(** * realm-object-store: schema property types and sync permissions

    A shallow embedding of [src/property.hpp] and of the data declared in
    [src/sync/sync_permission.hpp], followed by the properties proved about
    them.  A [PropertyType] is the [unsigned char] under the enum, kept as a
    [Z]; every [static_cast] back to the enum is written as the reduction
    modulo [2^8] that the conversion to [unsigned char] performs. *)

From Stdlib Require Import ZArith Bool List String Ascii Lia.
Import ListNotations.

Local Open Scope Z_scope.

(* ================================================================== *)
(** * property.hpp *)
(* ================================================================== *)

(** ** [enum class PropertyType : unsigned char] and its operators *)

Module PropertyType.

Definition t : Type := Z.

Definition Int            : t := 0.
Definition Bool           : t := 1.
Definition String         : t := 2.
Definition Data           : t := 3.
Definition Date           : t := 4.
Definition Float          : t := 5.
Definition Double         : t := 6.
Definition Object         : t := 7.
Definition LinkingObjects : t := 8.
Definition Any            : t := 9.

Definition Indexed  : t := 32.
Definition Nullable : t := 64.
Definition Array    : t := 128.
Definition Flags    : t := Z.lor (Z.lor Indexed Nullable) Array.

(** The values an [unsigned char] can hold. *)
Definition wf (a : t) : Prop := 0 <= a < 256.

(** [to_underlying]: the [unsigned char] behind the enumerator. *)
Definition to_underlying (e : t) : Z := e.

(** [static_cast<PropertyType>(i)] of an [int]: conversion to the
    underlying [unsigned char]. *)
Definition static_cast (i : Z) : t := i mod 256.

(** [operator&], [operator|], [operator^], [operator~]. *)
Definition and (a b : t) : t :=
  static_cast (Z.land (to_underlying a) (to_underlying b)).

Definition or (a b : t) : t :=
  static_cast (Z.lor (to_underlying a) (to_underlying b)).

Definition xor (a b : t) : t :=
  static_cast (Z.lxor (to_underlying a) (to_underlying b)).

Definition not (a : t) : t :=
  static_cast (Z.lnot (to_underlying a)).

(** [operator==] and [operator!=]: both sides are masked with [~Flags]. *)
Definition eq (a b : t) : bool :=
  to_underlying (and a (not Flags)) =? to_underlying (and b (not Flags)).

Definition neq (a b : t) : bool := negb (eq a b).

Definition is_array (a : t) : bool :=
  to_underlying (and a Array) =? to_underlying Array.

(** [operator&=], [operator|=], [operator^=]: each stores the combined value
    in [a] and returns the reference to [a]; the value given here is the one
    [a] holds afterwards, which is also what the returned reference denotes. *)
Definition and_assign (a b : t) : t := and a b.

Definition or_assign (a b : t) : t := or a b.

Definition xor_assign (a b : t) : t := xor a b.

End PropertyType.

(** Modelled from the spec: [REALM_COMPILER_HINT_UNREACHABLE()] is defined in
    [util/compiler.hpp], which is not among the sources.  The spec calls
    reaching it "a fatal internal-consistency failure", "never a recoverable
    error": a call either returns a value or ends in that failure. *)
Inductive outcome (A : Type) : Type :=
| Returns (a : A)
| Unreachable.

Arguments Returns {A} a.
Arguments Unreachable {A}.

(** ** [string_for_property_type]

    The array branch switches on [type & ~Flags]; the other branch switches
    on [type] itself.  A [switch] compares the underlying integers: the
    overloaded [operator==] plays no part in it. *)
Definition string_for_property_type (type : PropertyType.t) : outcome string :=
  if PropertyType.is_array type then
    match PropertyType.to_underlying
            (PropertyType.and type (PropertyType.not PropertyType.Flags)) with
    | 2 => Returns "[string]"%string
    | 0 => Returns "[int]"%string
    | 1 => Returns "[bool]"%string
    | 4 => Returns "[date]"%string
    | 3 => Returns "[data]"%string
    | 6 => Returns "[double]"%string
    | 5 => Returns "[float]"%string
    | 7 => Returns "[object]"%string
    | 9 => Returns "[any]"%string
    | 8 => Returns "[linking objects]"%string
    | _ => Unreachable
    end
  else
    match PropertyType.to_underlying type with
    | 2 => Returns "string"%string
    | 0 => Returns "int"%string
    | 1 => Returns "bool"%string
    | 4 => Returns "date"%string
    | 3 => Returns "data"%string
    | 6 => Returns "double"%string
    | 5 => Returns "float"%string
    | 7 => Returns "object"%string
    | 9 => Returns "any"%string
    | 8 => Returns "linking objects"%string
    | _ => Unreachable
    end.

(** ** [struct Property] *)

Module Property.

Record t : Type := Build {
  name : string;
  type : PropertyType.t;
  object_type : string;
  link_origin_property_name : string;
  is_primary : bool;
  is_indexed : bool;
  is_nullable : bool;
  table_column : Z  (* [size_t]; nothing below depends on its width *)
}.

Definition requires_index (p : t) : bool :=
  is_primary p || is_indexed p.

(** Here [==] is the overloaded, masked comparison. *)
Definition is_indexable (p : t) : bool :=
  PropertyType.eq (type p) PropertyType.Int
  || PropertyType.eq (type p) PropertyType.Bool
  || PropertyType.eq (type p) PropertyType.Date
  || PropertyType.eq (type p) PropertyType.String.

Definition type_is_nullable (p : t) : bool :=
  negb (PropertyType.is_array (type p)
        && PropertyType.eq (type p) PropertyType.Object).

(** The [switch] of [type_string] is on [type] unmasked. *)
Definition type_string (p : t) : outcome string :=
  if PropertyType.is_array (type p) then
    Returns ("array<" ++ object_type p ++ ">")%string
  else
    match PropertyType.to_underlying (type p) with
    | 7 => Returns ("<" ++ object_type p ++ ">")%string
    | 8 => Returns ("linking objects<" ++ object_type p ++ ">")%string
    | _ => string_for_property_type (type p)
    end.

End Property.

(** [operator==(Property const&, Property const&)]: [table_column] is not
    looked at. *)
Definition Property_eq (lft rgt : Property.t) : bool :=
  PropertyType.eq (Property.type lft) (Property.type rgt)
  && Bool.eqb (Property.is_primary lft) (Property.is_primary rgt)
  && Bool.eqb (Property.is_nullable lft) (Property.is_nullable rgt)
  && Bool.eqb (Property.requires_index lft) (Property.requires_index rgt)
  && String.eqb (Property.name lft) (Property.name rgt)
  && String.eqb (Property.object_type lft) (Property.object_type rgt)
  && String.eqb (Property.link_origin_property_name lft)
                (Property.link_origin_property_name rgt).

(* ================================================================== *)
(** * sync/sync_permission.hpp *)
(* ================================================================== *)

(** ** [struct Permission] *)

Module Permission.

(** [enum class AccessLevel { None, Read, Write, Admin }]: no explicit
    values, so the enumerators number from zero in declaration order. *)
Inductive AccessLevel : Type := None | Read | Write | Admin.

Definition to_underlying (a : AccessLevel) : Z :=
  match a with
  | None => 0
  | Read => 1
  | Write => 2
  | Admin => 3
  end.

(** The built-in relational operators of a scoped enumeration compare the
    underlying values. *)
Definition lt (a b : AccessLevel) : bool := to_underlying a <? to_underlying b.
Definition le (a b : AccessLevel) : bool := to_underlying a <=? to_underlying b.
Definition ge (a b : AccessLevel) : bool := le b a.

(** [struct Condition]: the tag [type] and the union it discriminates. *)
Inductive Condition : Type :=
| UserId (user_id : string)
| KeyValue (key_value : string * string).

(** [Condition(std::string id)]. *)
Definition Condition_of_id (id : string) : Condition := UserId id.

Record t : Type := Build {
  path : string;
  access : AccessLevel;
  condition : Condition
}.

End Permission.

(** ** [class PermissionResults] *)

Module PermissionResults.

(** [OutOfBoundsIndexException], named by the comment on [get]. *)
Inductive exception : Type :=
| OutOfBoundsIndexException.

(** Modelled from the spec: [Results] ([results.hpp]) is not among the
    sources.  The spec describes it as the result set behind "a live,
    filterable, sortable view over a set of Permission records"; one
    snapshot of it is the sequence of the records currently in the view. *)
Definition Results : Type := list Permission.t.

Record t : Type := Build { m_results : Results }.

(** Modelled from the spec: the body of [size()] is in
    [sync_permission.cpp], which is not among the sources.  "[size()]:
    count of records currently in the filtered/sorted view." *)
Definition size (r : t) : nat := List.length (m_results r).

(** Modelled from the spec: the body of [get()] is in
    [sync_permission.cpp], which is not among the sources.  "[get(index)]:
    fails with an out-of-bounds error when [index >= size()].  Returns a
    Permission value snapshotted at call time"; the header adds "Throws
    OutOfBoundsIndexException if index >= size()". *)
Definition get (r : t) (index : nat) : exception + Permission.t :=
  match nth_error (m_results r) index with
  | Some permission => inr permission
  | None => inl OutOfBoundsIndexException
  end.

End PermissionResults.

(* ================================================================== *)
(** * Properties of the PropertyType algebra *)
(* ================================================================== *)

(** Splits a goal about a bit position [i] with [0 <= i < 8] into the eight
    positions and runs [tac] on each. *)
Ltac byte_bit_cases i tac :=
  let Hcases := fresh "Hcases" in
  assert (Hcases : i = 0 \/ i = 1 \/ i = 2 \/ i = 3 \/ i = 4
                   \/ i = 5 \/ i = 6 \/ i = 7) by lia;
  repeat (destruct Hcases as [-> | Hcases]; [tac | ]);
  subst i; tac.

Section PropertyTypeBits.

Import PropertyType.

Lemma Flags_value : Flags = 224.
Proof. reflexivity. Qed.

--

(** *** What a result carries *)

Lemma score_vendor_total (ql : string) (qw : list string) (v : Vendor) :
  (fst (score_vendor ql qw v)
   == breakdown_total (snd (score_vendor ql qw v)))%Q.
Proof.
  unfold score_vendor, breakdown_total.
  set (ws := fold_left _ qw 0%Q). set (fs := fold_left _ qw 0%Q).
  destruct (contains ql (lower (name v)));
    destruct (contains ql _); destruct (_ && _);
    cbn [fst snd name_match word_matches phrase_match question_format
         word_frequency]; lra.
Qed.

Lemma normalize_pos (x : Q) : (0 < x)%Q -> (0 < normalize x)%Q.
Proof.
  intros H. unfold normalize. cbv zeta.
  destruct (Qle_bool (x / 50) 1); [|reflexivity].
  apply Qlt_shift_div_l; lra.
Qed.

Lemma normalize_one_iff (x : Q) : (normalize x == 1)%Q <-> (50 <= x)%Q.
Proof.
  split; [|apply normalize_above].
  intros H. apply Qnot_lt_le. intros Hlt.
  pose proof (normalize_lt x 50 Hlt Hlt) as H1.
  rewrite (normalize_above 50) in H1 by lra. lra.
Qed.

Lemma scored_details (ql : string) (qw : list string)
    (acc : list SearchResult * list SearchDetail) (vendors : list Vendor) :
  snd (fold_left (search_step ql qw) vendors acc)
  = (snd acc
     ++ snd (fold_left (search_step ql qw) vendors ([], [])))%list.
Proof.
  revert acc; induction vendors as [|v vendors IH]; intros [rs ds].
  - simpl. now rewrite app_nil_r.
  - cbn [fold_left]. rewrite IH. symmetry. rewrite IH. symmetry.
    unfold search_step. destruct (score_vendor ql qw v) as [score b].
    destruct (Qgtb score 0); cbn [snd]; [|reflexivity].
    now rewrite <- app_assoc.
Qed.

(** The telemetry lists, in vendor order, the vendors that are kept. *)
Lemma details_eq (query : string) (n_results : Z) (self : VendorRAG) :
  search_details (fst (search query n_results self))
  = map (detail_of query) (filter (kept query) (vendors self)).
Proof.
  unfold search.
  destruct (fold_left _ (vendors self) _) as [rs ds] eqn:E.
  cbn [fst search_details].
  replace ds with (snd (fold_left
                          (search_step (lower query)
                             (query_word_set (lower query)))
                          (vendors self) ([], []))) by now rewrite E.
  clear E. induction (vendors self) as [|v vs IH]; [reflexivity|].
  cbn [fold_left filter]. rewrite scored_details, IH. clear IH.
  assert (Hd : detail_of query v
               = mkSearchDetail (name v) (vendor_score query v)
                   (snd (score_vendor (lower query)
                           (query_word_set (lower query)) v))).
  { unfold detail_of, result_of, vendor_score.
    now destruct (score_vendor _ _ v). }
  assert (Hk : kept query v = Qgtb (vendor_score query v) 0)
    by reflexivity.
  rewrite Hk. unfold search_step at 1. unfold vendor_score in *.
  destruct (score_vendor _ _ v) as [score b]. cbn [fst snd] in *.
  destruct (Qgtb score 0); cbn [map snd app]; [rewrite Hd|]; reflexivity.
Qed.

[PROBLEM DETAILS]: In your answer, include only the lines above starting at the line that holds "rewrite (normalize_above 50)" and ending at the line that holds "(** The telemetry", copied exactly.

[OUTPUT]:
  rewrite (normalize_above 50) in H1 by lra. lra.
Qed.

Lemma scored_details (ql : string) (qw : list string)
    (acc : list SearchResult * list SearchDetail) (vendors : list Vendor) :
  snd (fold_left (search_step ql qw) vendors acc)
  = (snd acc
     ++ snd (fold_left (search_step ql qw) vendors ([], [])))%list.
Proof.
  revert acc; induction vendors as [|v vendors IH]; intros [rs ds].
  - simpl. now rewrite app_nil_r.
  - cbn [fold_left]. rewrite IH. symmetry. rewrite IH. symmetry.
    unfold search_step. destruct (score_vendor ql qw v) as [score b].
    destruct (Qgtb score 0); cbn [snd]; [|reflexivity].
    now rewrite <- app_assoc.
Qed.

(** The telemetry lists, in vendor order, the vendors that are kept. *)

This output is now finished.